Ma la faccenda non è proprio così semplice. Alcuni tipi di conoscenza possono
essere calati vantaggiosamente a livelli inconsci, ma altri tipi debbono essere
mantenuti alla superficie. Grosso modo, possiamo permetterci di calare
nell'inconscio quei generi di conoscenza che continuano a essere veri
indipendentemente dalle variazioni dell'ambiente, mentre dobbiamo tenere a
portata di mano tutti quei controlli del comportamento che devono essere
modificati in ogni caso particolare. Il leone può calare nel suo inconscio la
proposizione che la zebra è la sua preda naturale, ma quando ha di fronte una
zebra particolare dev'essere in grado di modificare le mosse del suo attacco per
adattarsi al terreno particolare e alle particolari tattiche di fuga di quella zebra
particolare.
L'economia del sistema spinge infatti gli organismi a calare nell'inconscio quei
tratti generali della relazione che restano sempre veri, e a mantenere nella
coscienza la prassi dei casi particolari.

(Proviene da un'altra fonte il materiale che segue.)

(** * To Do or Not To Do: the task store and the daily selection

    A shallow embedding of [src/context/TasksContext.js] (the provider that
    owns the task list) and of [handleSave] of [src/screens/AllTasksScreen.js],
    followed by the properties of the derived weight, of the store's
    operations and of [getEliminationCandidates].  A second part adds the
    daily check ([isNewDay], [updateLastActiveDate]), the two saving
    effects, the Today screen of [src/screens/EliminationScreen.js]
    ([todayTasks], [handleDayComplete], [promptForReprioritise]) and the
    edit form, with their properties.

    Conventions of the embedding.
    - A JavaScript string is a [string]; a character stands for one code unit
      below 256.  A number that the code computes with is a [Number]: an
      integer or [NaN].
    - A task object is a record with the nine fields the code reads and
      writes.  The lookup tables [TYPE_WEIGHTS] and [TIMING_WEIGHTS] are
      plain objects: a finite map of their own keys, over the property names
      they inherit from [Object.prototype].
    - The host supplies [String.prototype.localeCompare], [uuidv4] and
      [Date.now]; they are the fields of the class [Host].  The two
      generators are read through call counters kept in the state.
    - React state is threaded explicitly: [setTasks f] applies the updater
      [f] to the current list.  A function of the provider is a computation
      [M A]: from a state it completes normally with a value and a state, or
      abruptly with a thrown error.
    - A function of the context value that reads [tasks] or [lastActiveDate]
      ([getEliminationCandidates], [isNewDay]) reads those of the render that
      created it.  Applied to a state, it is the function of the render of
      that state; [asRendered r] gives the one of an earlier render [r].
    - An event handler of a screen returns or lets an exception escape
      ([Handled]); the updates it has queued are applied either way. *)

From Stdlib Require Import ZArith Lia Ascii String.
From stdpp Require Import gmap strings list fin_maps sorting.
Lemma direct_at_cutoffs (r n e : Q) :
  direct_band r n e ->
  returns (direct_piecewise (F := Exact) r r n e) 12 /\
  returns (direct_piecewise (F := Exact) n r n e) 37 /\
  returns (direct_piecewise (F := Exact) e r n e) 62.
Proof.
  intros B. pose proof B as (Hr & Hn & He). unfold returns.
  repeat split.
  - rewrite direct_band1 by (assumption || lra).
    eexists. split; [reflexivity|]. with_inverse r. nra.
  - rewrite direct_band2 by (assumption || lra).
    eexists. split; [reflexivity|]. with_inverse (n - r). nra.
  - rewrite direct_band3 by (assumption || lra).
    eexists. split; [reflexivity|]. with_inverse (e - n). nra.
Qed.

Lemma next_band_at_cutoffs (r n e : Q) :
  (inv2 r n r == 13 /\ inv3 n e n == 38 /\ inv4 e e == 63) /\
  (dir2 r n r == 13 /\ dir3 n e n == 38 /\ dir4 e e == 63).
Proof.
  unfold inv2, inv3, inv4, dir2, dir3, dir4.
  assert (Z : forall d x, (d - d) / x == 0).
  { intros d x. unfold Qdiv. setoid_replace (d - d) with 0 by ring. ring. }
  repeat split; try (rewrite Z; ring);
    case_min 1 ((e - e) / e); rewrite Z in *; lra.
Qed.

(** The unguarded division of [inverted_piecewise]. *)
Lemma inverted_relaxed_zero (v n e : Q) :
  0 <= v ->
  inverted_piecewise (F := Exact) v 0 n e = Raise ZeroDivisionError.
Proof.
  intros H. unfold inverted_piecewise; simpl.
  rewrite (Qle_bool_of_le H). reflexivity.
Qed.
(** Step 2, the body of [headers.forEach]: the cells missing in the column
    are filled with the median or with the mode. *)
Definition impute_column (cleanedData : list nat) (s : store * nat)
    (column : string) : store * nat :=
  let st := fst s in
  let missingIndices := missing_indices st cleanedData column in
  if Nat.ltb 0 (length missingIndices) then
    let dataType :=
      detectDataType rt
        (List.filter is_present (column_values st cleanedData column)) in
    if String.eqb dataType "numeric" then
      let numericValues :=
        sort_numbers (parsed (column_values st cleanedData column)) in
      let median := median_of numericValues in
      fill cleanedData column (Num.toString median) missingIndices s
    else if String.eqb dataType "categorical" then
      let values :=
        strings_of (List.filter is_present (column_values st cleanedData column)) in
      match mode_of values with
      | Some mode => fill cleanedData column (fst mode) missingIndices s
      | None => s
      end
    else s
  else s.

(** Step 3: the values of a categorical column are trimmed and put in
    lower case. *)
Definition standardize_row (column : string) (r : row) : row * nat :=
  match get r column with
  | Some v =>
      if truthy (Some v)
      then (set r column (Str.toLowerCase (Str.trim v)), 0)
      else (r, 0)
  | None => (r, 0)
  end.

Definition standardize_column (cleanedData : list nat) (s : store * nat)
    (column : string) : store * nat :=
  let dataType := detectDataType rt (column_values (fst s) cleanedData column) in
  if String.eqb dataType "categorical"
  then forEach_row cleanedData (standardize_row column) s
  else s.

(** Step 4: the values outside the bounds are replaced by the bound. *)
Definition cap_row (column : string) (lowerBound upperBound : Num.number)
    (r : row) : row * nat :=
  let value := Num.parseFloat_cell (get r column) in
  if negb (Num.isNaN value) then
    if Num.lt value lowerBound
    then (set r column (Num.toString lowerBound), 1)
    else if Num.gt value upperBound
    then (set r column (Num.toString upperBound), 1)
    else (r, 0)
  else (r, 0).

Le premesse possono, con vantaggio economico, esser 'calate', ma le conclusioni
particolari devono essere coscienti. Benché sia economico, l'atto di 'calare'
nell'inconscio, tuttavia, esige un prezzo: l'inaccessibilità. Poiché il livello al quale
le cose sono calate è caratterizzato da algoritmi iconici e dalla metafora, diventa
difficile per l'organismo esaminare la matrice da cui scaturiscono le sue
conclusioni coscienti. Viceversa, si può notare che ciò che è comune a una
particolare asserzione e a una metafora corrispondente è di una generalità tale da
rendere appropriato il calarlo nell'inconscio.
Bateson G., Verso un'ecologia della mente, Adelphi, Milano, 1990.